(EXERCISE DATA begins)

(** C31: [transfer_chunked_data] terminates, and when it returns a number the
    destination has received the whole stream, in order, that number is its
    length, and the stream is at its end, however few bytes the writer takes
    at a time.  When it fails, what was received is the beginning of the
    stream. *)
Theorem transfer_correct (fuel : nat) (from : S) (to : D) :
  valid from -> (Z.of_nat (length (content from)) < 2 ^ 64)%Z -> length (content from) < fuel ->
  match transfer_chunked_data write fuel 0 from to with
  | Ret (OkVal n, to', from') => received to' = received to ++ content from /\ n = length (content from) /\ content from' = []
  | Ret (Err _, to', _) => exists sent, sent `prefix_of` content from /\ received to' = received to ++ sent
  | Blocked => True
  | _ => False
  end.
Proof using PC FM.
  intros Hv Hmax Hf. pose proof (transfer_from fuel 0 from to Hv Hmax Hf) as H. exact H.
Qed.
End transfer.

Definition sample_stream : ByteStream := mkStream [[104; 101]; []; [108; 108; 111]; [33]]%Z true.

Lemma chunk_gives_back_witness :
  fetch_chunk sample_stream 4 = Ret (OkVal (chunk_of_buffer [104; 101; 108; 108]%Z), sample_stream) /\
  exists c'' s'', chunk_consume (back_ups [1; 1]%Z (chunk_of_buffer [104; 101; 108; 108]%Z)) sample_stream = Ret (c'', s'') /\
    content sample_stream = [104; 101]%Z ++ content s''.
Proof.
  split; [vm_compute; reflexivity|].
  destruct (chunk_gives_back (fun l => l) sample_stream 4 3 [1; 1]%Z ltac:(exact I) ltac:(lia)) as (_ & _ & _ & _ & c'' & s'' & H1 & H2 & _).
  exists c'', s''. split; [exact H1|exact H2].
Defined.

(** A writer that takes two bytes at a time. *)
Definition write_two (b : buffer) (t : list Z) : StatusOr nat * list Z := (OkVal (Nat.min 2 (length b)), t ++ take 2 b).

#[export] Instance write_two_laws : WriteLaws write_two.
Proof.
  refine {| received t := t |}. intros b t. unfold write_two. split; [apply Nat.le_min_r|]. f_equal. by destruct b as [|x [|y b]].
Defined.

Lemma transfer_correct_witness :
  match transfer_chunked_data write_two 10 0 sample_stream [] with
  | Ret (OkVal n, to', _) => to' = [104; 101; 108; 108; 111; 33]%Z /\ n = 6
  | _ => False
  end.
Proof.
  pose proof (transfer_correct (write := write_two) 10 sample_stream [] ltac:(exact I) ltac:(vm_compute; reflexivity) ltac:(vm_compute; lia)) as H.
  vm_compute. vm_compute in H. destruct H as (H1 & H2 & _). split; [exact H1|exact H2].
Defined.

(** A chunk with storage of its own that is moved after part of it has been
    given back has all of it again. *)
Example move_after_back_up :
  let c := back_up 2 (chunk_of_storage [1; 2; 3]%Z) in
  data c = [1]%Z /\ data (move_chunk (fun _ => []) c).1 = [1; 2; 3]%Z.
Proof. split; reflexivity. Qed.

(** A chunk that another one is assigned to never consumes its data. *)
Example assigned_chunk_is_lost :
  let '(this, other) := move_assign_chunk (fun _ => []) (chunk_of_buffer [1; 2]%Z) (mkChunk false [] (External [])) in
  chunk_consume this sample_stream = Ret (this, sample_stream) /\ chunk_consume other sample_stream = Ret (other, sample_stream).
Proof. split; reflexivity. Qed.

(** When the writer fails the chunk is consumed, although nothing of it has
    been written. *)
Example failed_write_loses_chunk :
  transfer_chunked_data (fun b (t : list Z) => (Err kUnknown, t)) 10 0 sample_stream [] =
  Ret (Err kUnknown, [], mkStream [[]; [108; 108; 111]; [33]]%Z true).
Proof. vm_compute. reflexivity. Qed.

(EXERCISE DATA ends)

» **WORK TO BE COMPLETED**:
Find the line that contains "33]%Z /\ n = 6". Restate it and all lines after it exactly, ending with the final line of the data.

» **SOLVED EXERCISE**:
  | Ret (OkVal n, to', _) => to' = [104; 101; 108; 108; 111; 33]%Z /\ n = 6
  | _ => False
  end.
Proof.
  pose proof (transfer_correct (write := write_two) 10 sample_stream [] ltac:(exact I) ltac:(vm_compute; reflexivity) ltac:(vm_compute; lia)) as H.
  vm_compute. vm_compute in H. destruct H as (H1 & H2 & _). split; [exact H1|exact H2].
Defined.

(** A chunk with storage of its own that is moved after part of it has been
    given back has all of it again. *)
Example move_after_back_up :
  let c := back_up 2 (chunk_of_storage [1; 2; 3]%Z) in
  data c = [1]%Z /\ data (move_chunk (fun _ => []) c).1 = [1; 2; 3]%Z.
Proof. split; reflexivity. Qed.

(** A chunk that another one is assigned to never consumes its data. *)
Example assigned_chunk_is_lost :
  let '(this, other) := move_assign_chunk (fun _ => []) (chunk_of_buffer [1; 2]%Z) (mkChunk false [] (External [])) in
  chunk_consume this sample_stream = Ret (this, sample_stream) /\ chunk_consume other sample_stream = Ret (other, sample_stream).
Proof. split; reflexivity. Qed.

(** When the writer fails the chunk is consumed, although nothing of it has
    been written. *)
Example failed_write_loses_chunk :
  transfer_chunked_data (fun b (t : list Z) => (Err kUnknown, t)) 10 0 sample_stream [] =
  Ret (Err kUnknown, [], mkStream [[]; [108; 108; 111]; [33]]%Z true).
Proof. vm_compute. reflexivity. Qed.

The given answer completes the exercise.